Week 12 Reduction in MM-SES-CD is Predictive of...

Week 12 Reduction in MM-SES-CD is Predictive of Delayed Response to Upadacitinib in Crohn’s disease

Abstract

BACKGROUND & AIMS: Delayed clinical response to biologics and small molecules has been observed in inflammatory bowel disease, but little is known about the characteristics and outcomes of delayed responders to upadacitinib in Crohn's disease (CD). We aimed to evaluate early endoscopic and biochemical markers to help identify patients with CD who exhibit delayed response to upadacitinib compared with nonresponders. METHODS: This was a post-hoc analysis of patient-level data from the U-EXCEED and U-EXCEL clinical trials. Patients with moderate-to-severe CD randomized to upadacitinib 45 mg once daily were assessed for clinical response at week 12. Those who did not achieve clinical response by week 12 were offered an additional 12 weeks of open-label upadacitinib at 30 mg daily, and those with week 24 clinical response were considered delayed responders. The primary outcome was week 24 clinical response, defined as a decrease ≥30% in the average daily frequency of very soft or liquid stools or in the abdominal pain score with neither worse than baseline. Logistic regression was used to assess the likelihood of achieving outcomes of interest. RESULTS: Among 665 patients randomized to upadacitinib, 194 (29.2%) were nonresponders at week 12. Of these, 122 had week 24 data available, with 64 (52.5%) achieving delayed response at week 24. Most delayed responders had achieved at least a 20% reduction in Modified Multiplier of the Simple Endoscopic Score for Crohn's Disease (MM-SES-CD) by week 12 (51/64; 79.7%). Patients who failed to achieve at least a 20% reduction in the MM-SES-CD at week 12 were unlikely to achieve a delayed clinical response (13/39 [33.3%] vs 51/83 [61.5%]; adjusted odds ratio, 0.22; 95% confidence interval, 0.09-0.53; P = .001).
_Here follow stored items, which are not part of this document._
Definition handleWorkflowsUpdate (booking : Booking) (newUser : User)
    (evt : nat) (eventType : EventType) (orgId : option Z) : M unit :=
  let* workflowReminders :=
    prisma_workflowReminder_findMany (br_uid (b_row booking)) in
  let* e := readEvt evt in
  let videoCallUrl := getVideoCallUrlFromCalEvent e in
  let* db := get_db in
  let bookerUrl := getBookerBaseUrl db orgId in
  for_each workflowReminders
    (migrate_reminder e videoCallUrl (et_row eventType) bookerUrl newUser) ;;;
  let* newEventWorkflows := prisma_workflow_findMany (et_row eventType) in
  scheduleWorkflowReminders
    {| sw_workflows := newEventWorkflows;
       sw_smsReminderNumber := None;
       sw_calendarEvent := e;
       sw_videoCallUrl := videoCallUrl;
       sw_eventTypeSlug := et_slug (et_row eventType);
       sw_bookerUrl := bookerUrl;
       sw_hideBranding :=
         default false (et_ownerHideBranding (et_row eventType)) |}.

(** ** [roundRobinManualReassignment] *)

Definition eventTypeHosts (eventType : EventTypeRow) : list Host :=
  match et_hosts eventType with
  | [] =>
      (λ u, {| user := u; isFixed := false; priority := Some 2;
               weight := Some 100; weightAdjustment := Some 0;
               schedule := None |}) <$> et_users eventType
  | hosts => hosts
  end.

Definition fixedHost (hosts : list Host) : option Host :=
  find isFixed hosts.

Definition currentRRHost (hosts : list Host) (attendees : list Attendee)
  : option Attendee :=
  find (λ attendee,
          existsb (λ host, negb (isFixed host)
                           && bool_decide (u_email (user host)
                                           = a_email attendee)) hosts)
       attendees.

Definition newUserHost (hosts : list Host) (newUserId : Z) : option Host :=
  find (λ host, bool_decide (u_id (user host) = newUserId)) hosts.

Definition hasOrganizerChanged (hosts : list Host) (booking : Booking)
    (newUserId : Z) : bool :=
  negb (bool_decide (is_Some (fixedHost hosts)))
  && negb (bool_decide (br_userId (b_row booking) = Some newUserId)).

(** The [bookingLocation] of the organizer-change branch. The object
    literal handed to [includes] is created first. *)
Definition bookingLocation (eventType : EventType) (booking : Booking)
    (newUser : User) : M (option string) :=
  let* literal :=
    alloc (OLocation {| loc_type := OrganizerDefaultConferencingAppType;
                        loc_rest := "" |}) in
  if includes (et_locations eventType) literal then
    let defaultLocationUrl : option string :=
      match userMetadataSafeParse (u_metadata newUser) with
      | Some data => defaultConferencingApp data ≫= appLink
      | None => None
      end in
    let currentBookingLocation :=
      str_or (br_location (b_row booking)) "integrations:daily" in
    ret (Some (str_or defaultLocationUrl
                 (getLocationValueForDB currentBookingLocation
                    (et_locationValues (et_row eventType)))))
  else ret (br_location (b_row booking)).

Definition newBookingTitle (eventType : EventTypeRow) (booking : Booking)
    (newUser : User) (newUserT : Translator) (location : option string)
  : string :=
  let responses : option (gmap string string) :=
    safeParseResponses (et_bookingFields eventType) "reschedule"
      (br_responses (b_row booking)) in
  getEventName
    {| en_attendeeName := str_or (responses ≫= (.!! "name")) "Nameless";
       en_eventType := et_title eventType;
       en_eventName := et_eventName eventType;
       en_teamName := team_name <$> et_team eventType;
       en_host := str_or (u_name newUser) "Nameless";
       en_location := str_or location "integrations:daily";
       en_bookingFields := default ∅ responses;
       en_eventDuration := et_length eventType;
       en_t := newUserT |}.

Definition organizerPerson (u : User) (t : Translator) : Person :=
  {| p_email := u_email u; p_name := str_or (u_name u) "";
     p_timeZone := u_timeZone u;
     p_language := {| translate := t; locale := str_or (u_locale u) "en" |};
     p_phoneNumber := None |}.

Definition attendeePerson (attendee : Attendee) : Person :=
  {| p_email := a_email attendee; p_name := a_name attendee;
     p_timeZone := a_timeZone attendee;
     p_language :=
       {| translate :=
            getTranslation (str_nullish (a_locale attendee) "en") "common";
          locale := str_nullish (a_locale attendee) "en" |};
     p_phoneNumber := str_or_undefined (a_phoneNumber attendee) |}.

Definition recipient (u : User) (t : Translator) : Recipient :=
  {| rc_user := u; rc_name := str_or (u_name u) "";
     rc_username := str_or (u_username u) "";
     rc_timeFormat := getTimeFormatStringFromUserTimeFormat (u_timeFormat u);
     rc_language := {| translate := t; locale := str_or (u_locale u) "en" |} |}.

(** The fields of the [evt] literal, over the references of its organizer
    and attendees. *)
Definition evt_literal {P} (eventType : EventTypeRow) (booking : Booking)
    (organizer : P) (attendeeList : list P)
    (destinationCalendar : list DestinationCalendar)
    (teamMembers : list Person) : CalEvent P :=
  {| ce_type := et_slug eventType;
     ce_title := br_title (b_row booking);
     ce_description := et_description eventType;
     ce_startTime := utcFormat (br_startTime (b_row booking));
     ce_endTime := utcFormat (br_endTime (b_row booking));
     ce_organizer := organizer;
     ce_attendees := attendeeList;
     ce_uid := br_uid (b_row booking);
     ce_destinationCalendar := destinationCalendar;
     ce_team :=
       {| ti_members := teamMembers;
          ti_name := str_or (team_name <$> et_team eventType) "";
          ti_id := num_or_zero (team_id <$> et_team eventType) |};
     ce_customInputs :=
       isPrismaObjOrUndefined (br_customInputs (b_row booking));
     ce_responses :=
       getCalEventResponses (et_bookingFields eventType) booking;
     ce_cancellationReason := "Manually re-assigned" |}.

Definition roundRobinManualReassignment (bookingId newUserId : Z)
    (orgId : option Z) : M Booking :=
  let* booking := prisma_booking_findUnique bookingId in
  let* booking := guard_some booking BookingNotFound in
  let* originalOrganizer := guard_some (b_user booking) BookingNotFound in
  let eventTypeId := br_eventTypeId (b_row booking) in
  if num_falsy eventTypeId then throw EventTypeNotFound else
  let* eventType := getEventTypesFromDB (num_or_zero eventTypeId) in
  let* eventType := guard_some eventType EventTypeNotFound in
  let hosts := eventTypeHosts (et_row eventType) in
  let* newUserHost :=
    guard_some (newUserHost hosts newUserId) (Coded InvalidRoundRobinHost) in
  if isFixed newUserHost then throw (Coded UserIsFixed) else
  let changed := hasOrganizerChanged hosts booking newUserId in
  let newUser := user newUserHost in
  let newUserT := getTranslation (str_or (u_locale newUser) "en") "common" in
  let originalOrganizerT :=
    getTranslation (str_or (u_locale originalOrganizer) "en") "common" in
  let* booking :=
    if changed then
      let* location := bookingLocation eventType booking newUser in
      prisma_booking_update bookingId newUserId
        (newBookingTitle (et_row eventType) booking newUser newUserT location)
        (u_email newUser)
    else
      match currentRRHost hosts (b_attendees booking) with
      | Some current =>
          prisma_attendee_update (a_id current) (str_or (u_name newUser) "")
            (u_email newUser) (u_timeZone newUser) (u_locale newUser) ;;;
          ret booking
      | None => ret booking
      end in
  let* db := get_db in
  let destinationCalendar :=
    getDestinationCalendar db (et_row eventType) booking newUserId changed in
  let teamMembers :=
    getTeamMembers hosts (b_attendees booking) newUser originalOrganizer
      newUser in
  let* attendeeList :=
    alloc_list (OPerson ∘ attendeePerson <$> b_attendees booking) in
  let* organizer := alloc (OPerson (organizerPerson newUser newUserT)) in
  let* evt :=
    alloc (OEvent (evt_literal (et_row eventType) booking organizer
                     attendeeList destinationCalendar teamMembers)) in
  let* credentials := prisma_credential_findMany (u_id newUser) in
  let eventManager := (newUser, credentials) in
  let* previousHostDestinationCalendar :=
    if changed
    then prisma_destinationCalendar_findFirst (u_id originalOrganizer)
    else ret None in
  let* results :=
    eventManager_reschedule eventManager evt (br_uid (b_row booking)) changed
      (option_list previousHostDestinationCalendar) in
  let newReferencesToCreate := results in
  replaceBookingReferences bookingId newReferencesToCreate ;;;
  sendRoundRobinScheduledEmailsAndSMS evt [recipient newUser newUserT] ;;;
  let* cancelledEvt := cloneDeep evt in
  setOrganizer cancelledEvt
    (organizerPerson originalOrganizer originalOrganizerT) ;;;
  sendRoundRobinCancelledEmailsAndSMS cancelledEvt
    [recipient originalOrganizer originalOrganizerT]
    (et_metadata (et_row eventType)) ;;;
  (if changed
   then handleWorkflowsUpdate booking newUser evt eventType orgId
   else ret tt) ;;;
  ret booking.
(** * Batch email validation and its progress broadcaster

    A shallow embedding of [server/xlsxProcessor.ts] (the batch run) and of
    the Express server that owns the [sseConnections] registry, together
    with the properties of the batch pipeline that follow from the code.

    Conventions of the embedding:
    - a JavaScript object used as a record of spreadsheet columns is an
      association list in [Object.keys] order; a property read [o[k]] also
      finds what the object inherits from [Object.prototype], and, on a
      row, the properties that are not enumerable;
    - code that can throw runs in a state-and-exception monad [M]; a local
      array that is mutated inside a [try] block is part of the state, so
      that a [push] made before a throw is still there in the [catch];
    - [console.log] and the timing code around it have no effect on any
      value and are left out;
    - inside the batch functions an [await] is sequencing; in the server
      process, the requests handled while the upload handler is suspended
      at an [await] are explicit steps on the registry
      ([post_validate_emails_live]); [post_validate_emails] is the same
      handler when no request arrives in the meantime. *)

From stdpp Require Import gmap strings list.
From Stdlib Require Import Lia.
(** What the tail of the regex accepts: the run, with or without one
    final newline; stripping the right end gives the run back. *)
Lemma phone_tail_match_rstrip s :
  phone_tail_match s = true ->
  exists r, only_phone_chars r = true /\ PyStr.rstrip_by PyStr.isspace s = r /\
            (s = r \/ s = r +:+ String PyStr.LF EmptyString).
Proof.
  induction s as [|c s IH]; simpl.
  - exists EmptyString. auto.
  - destruct (phone_char c) eqn:Hc.
    + intros H. destruct (IH H) as (r & Hr & Hs & Hshape).
      exists (String c r). simpl. rewrite Hc, Hr, Hs.
      apply phone_char_plain in Hc as [-> _].
      repeat split; [destruct r; reflexivity|].
      destruct Hshape as [-> | ->]; [left | right]; reflexivity.
    + intros H. apply andb_true_iff in H as [Hlf He].
      apply Ascii.eqb_eq in Hlf. apply String.eqb_eq in He. subst.
      exists EmptyString. simpl. auto.
Qed.

Lemma only_phone_chars_tail s :
  only_phone_chars s = true -> phone_tail_match s = true.
Proof.
  induction s as [|c s IH]; simpl; [reflexivity|].
  intros H. apply andb_true_iff in H as [-> Hs]. auto.
Qed.

(** Every string of the specification's pattern matches the regex. *)
Lemma spec_pattern_regex s :
  spec_pattern s = true -> PHONE_REGEX_match s = true.
Proof.
  unfold spec_pattern. destruct s as [|c s]; simpl; [discriminate|].
  intros H. apply andb_true_iff in H as [-> Hs].
  simpl. apply only_phone_chars_tail, Hs.
Qed.

(** The regex accepts the pattern of the specification and, besides, the
    same strings followed by one newline. *)
Lemma PHONE_REGEX_match_shape s :
  PHONE_REGEX_match s = true <->
  spec_pattern s = true \/
  exists r, spec_pattern r = true /\ s = r +:+ String PyStr.LF EmptyString.
Proof.
  split.
  - destruct s as [|c s]; simpl; [discriminate|].
    intros H. apply andb_true_iff in H as [Hc Ht].
    destruct (phone_tail_match_rstrip s Ht) as (r & Hr & _ & [-> | ->]).
    + left. unfold spec_pattern. simpl. rewrite Hc, Hr. reflexivity.
    + right. exists (String c r). unfold spec_pattern. simpl.
      rewrite Hc, Hr. auto.
  - intros [H | (r & Hr & ->)]; [apply spec_pattern_regex, H|].
    unfold spec_pattern in Hr. destruct r as [|c r]; simpl in *; [discriminate|].
    apply andb_true_iff in Hr as [-> Hr]. simpl. clear c.
    induction r as [|c r IH]; simpl in *; [reflexivity|].
    apply andb_true_iff in Hr as [-> Hr]. auto.
Qed.

(** An input that matches the regex is cleaned to a non-empty string of
    digits and plus signs. *)
Lemma clean_phone_of_match x :
  PHONE_REGEX_match x = true -> spec_pattern (clean_phone x) = true.
Proof.
  destruct x as [|c s]; simpl; [discriminate|].
  intros H. apply andb_true_iff in H as [Hc Ht].
  destruct (phone_tail_match_rstrip s Ht) as (r & Hr & Hs & _).
  assert (Hy : only_phone_chars (String c r) = true)
    by (simpl; rewrite Hc, Hr; reflexivity).
  assert (Hstrip : PyStr.strip (String c s) = String c r).
  { destruct (phone_char_plain c Hc) as [Hsp _].
    unfold PyStr.strip. cbn [PyStr.lstrip_by]. rewrite Hsp.
    rewrite (rstrip_cons_nonspace _ c s Hsp), Hs. reflexivity. }
  unfold clean_phone. rewrite Hstrip.
  rewrite (remove_char_phone_chars " "%char), (remove_char_phone_chars "-"%char);
    auto; try (intros d Hd; apply phone_char_plain in Hd; tauto).
Qed.

Lemma only_phone_chars_drop n s :
  only_phone_chars s = true -> only_phone_chars (PyStr.drop n s) = true.
Proof.
  revert s. induction n as [|n IH]; intros [|c s]; simpl; auto.
  intros H. apply andb_true_iff in H as [_ Hs]. auto.
Qed.

(** A string of digits and plus signs that starts with a plus sign is a
    fixed point of the normaliser. *)
Lemma normalize_phone_plus w :
  only_phone_chars w = true ->
  normalize_phone (String "+" w) = String "+" w.
Proof.
  intros Hw.
  assert (Hy : only_phone_chars (String "+" w) = true) by (simpl; exact Hw).
  unfold normalize_phone. rewrite (clean_phone_chars _ Hy).
  cbn [PHONE_REGEX_match]. rewrite (only_phone_chars_tail _ Hw).
  replace (phone_char "+") with true by reflexivity.
  unfold PyStr.startswith. simpl. destruct w; reflexivity.
Qed.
Similar findings were observed for achievement of MM-SES-CD <22.5 by week 12. Improvement in endoscopic burden defined using the SES-CD and reduction in inflammatory biomarkers including C-reactive protein or fecal calprotectin by week 12 were not predictive of week 24 delayed response to upadacitinib. CONCLUSIONS: Delayed clinical response to upadacitinib occurs in a substantial proportion of initial nonresponders. Failure to achieve week 12 reduction in MM-SES-CD is associated with a high likelihood of delayed nonresponse, supporting its utility in guiding treatment decisions.